**Exercise requirements**:
Please output the data exactly, without omitting anything.

(Records from a collection)

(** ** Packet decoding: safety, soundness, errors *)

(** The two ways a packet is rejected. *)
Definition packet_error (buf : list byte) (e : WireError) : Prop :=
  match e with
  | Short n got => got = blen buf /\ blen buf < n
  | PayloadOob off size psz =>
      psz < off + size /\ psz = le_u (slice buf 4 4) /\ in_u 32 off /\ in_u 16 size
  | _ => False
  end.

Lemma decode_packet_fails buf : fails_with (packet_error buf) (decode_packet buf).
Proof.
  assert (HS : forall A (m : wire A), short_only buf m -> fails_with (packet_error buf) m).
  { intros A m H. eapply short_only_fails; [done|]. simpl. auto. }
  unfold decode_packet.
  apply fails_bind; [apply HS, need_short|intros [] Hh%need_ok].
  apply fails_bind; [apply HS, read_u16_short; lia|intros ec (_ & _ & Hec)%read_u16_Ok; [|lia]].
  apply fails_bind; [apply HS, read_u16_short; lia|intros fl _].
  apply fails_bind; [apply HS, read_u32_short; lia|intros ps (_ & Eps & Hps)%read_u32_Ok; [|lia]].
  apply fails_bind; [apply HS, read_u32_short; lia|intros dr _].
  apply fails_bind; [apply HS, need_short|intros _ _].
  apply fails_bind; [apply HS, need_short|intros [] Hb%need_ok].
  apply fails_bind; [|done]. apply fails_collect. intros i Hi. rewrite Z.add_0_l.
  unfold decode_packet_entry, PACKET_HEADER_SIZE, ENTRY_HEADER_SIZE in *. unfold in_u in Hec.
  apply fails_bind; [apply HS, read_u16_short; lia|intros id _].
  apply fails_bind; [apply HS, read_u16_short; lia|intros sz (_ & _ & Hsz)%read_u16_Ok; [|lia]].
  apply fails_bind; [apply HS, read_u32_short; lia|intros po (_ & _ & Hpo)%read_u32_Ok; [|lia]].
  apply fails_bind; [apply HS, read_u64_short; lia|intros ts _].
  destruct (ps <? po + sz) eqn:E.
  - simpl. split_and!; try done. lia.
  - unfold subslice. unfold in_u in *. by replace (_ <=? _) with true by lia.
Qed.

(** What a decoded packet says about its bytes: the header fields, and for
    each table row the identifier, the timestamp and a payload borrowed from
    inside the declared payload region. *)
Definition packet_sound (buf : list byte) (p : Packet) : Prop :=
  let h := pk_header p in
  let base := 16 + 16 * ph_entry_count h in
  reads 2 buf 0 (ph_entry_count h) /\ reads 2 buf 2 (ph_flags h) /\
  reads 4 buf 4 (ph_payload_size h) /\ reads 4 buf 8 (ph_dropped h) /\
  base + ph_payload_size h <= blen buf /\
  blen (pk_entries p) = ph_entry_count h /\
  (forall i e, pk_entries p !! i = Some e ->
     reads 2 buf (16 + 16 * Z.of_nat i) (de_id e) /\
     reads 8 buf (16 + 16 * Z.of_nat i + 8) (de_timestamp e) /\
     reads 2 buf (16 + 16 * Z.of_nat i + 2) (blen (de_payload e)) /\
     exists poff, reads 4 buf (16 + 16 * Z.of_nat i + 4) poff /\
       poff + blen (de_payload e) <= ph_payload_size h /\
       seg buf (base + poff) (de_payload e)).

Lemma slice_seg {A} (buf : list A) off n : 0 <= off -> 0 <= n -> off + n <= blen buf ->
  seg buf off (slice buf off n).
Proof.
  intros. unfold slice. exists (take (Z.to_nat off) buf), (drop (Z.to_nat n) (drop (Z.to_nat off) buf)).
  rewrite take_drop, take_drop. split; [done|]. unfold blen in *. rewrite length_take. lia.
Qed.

**Written answer**:
(** ** Packet decoding: safety, soundness, errors *)

(** The two ways a packet is rejected. *)
Definition packet_error (buf : list byte) (e : WireError) : Prop :=
  match e with
  | Short n got => got = blen buf /\ blen buf < n
  | PayloadOob off size psz =>
      psz < off + size /\ psz = le_u (slice buf 4 4) /\ in_u 32 off /\ in_u 16 size
  | _ => False
  end.

Lemma decode_packet_fails buf : fails_with (packet_error buf) (decode_packet buf).
Proof.
  assert (HS : forall A (m : wire A), short_only buf m -> fails_with (packet_error buf) m).
  { intros A m H. eapply short_only_fails; [done|]. simpl. auto. }
  unfold decode_packet.
  apply fails_bind; [apply HS, need_short|intros [] Hh%need_ok].
  apply fails_bind; [apply HS, read_u16_short; lia|intros ec (_ & _ & Hec)%read_u16_Ok; [|lia]].
  apply fails_bind; [apply HS, read_u16_short; lia|intros fl _].
  apply fails_bind; [apply HS, read_u32_short; lia|intros ps (_ & Eps & Hps)%read_u32_Ok; [|lia]].
  apply fails_bind; [apply HS, read_u32_short; lia|intros dr _].
  apply fails_bind; [apply HS, need_short|intros _ _].
  apply fails_bind; [apply HS, need_short|intros [] Hb%need_ok].
  apply fails_bind; [|done]. apply fails_collect. intros i Hi. rewrite Z.add_0_l.
  unfold decode_packet_entry, PACKET_HEADER_SIZE, ENTRY_HEADER_SIZE in *. unfold in_u in Hec.
  apply fails_bind; [apply HS, read_u16_short; lia|intros id _].
  apply fails_bind; [apply HS, read_u16_short; lia|intros sz (_ & _ & Hsz)%read_u16_Ok; [|lia]].
  apply fails_bind; [apply HS, read_u32_short; lia|intros po (_ & _ & Hpo)%read_u32_Ok; [|lia]].
  apply fails_bind; [apply HS, read_u64_short; lia|intros ts _].
  destruct (ps <? po + sz) eqn:E.
  - simpl. split_and!; try done. lia.
  - unfold subslice. unfold in_u in *. by replace (_ <=? _) with true by lia.
Qed.

(** What a decoded packet says about its bytes: the header fields, and for
    each table row the identifier, the timestamp and a payload borrowed from
    inside the declared payload region. *)
Definition packet_sound (buf : list byte) (p : Packet) : Prop :=
  let h := pk_header p in
  let base := 16 + 16 * ph_entry_count h in
  reads 2 buf 0 (ph_entry_count h) /\ reads 2 buf 2 (ph_flags h) /\
  reads 4 buf 4 (ph_payload_size h) /\ reads 4 buf 8 (ph_dropped h) /\
  base + ph_payload_size h <= blen buf /\
  blen (pk_entries p) = ph_entry_count h /\
  (forall i e, pk_entries p !! i = Some e ->
     reads 2 buf (16 + 16 * Z.of_nat i) (de_id e) /\
     reads 8 buf (16 + 16 * Z.of_nat i + 8) (de_timestamp e) /\
     reads 2 buf (16 + 16 * Z.of_nat i + 2) (blen (de_payload e)) /\
     exists poff, reads 4 buf (16 + 16 * Z.of_nat i + 4) poff /\
       poff + blen (de_payload e) <= ph_payload_size h /\
       seg buf (base + poff) (de_payload e)).

Lemma slice_seg {A} (buf : list A) off n : 0 <= off -> 0 <= n -> off + n <= blen buf ->
  seg buf off (slice buf off n).
Proof.
  intros. unfold slice. exists (take (Z.to_nat off) buf), (drop (Z.to_nat n) (drop (Z.to_nat off) buf)).
  rewrite take_drop, take_drop. split; [done|]. unfold blen in *. rewrite length_take. lia.
Qed.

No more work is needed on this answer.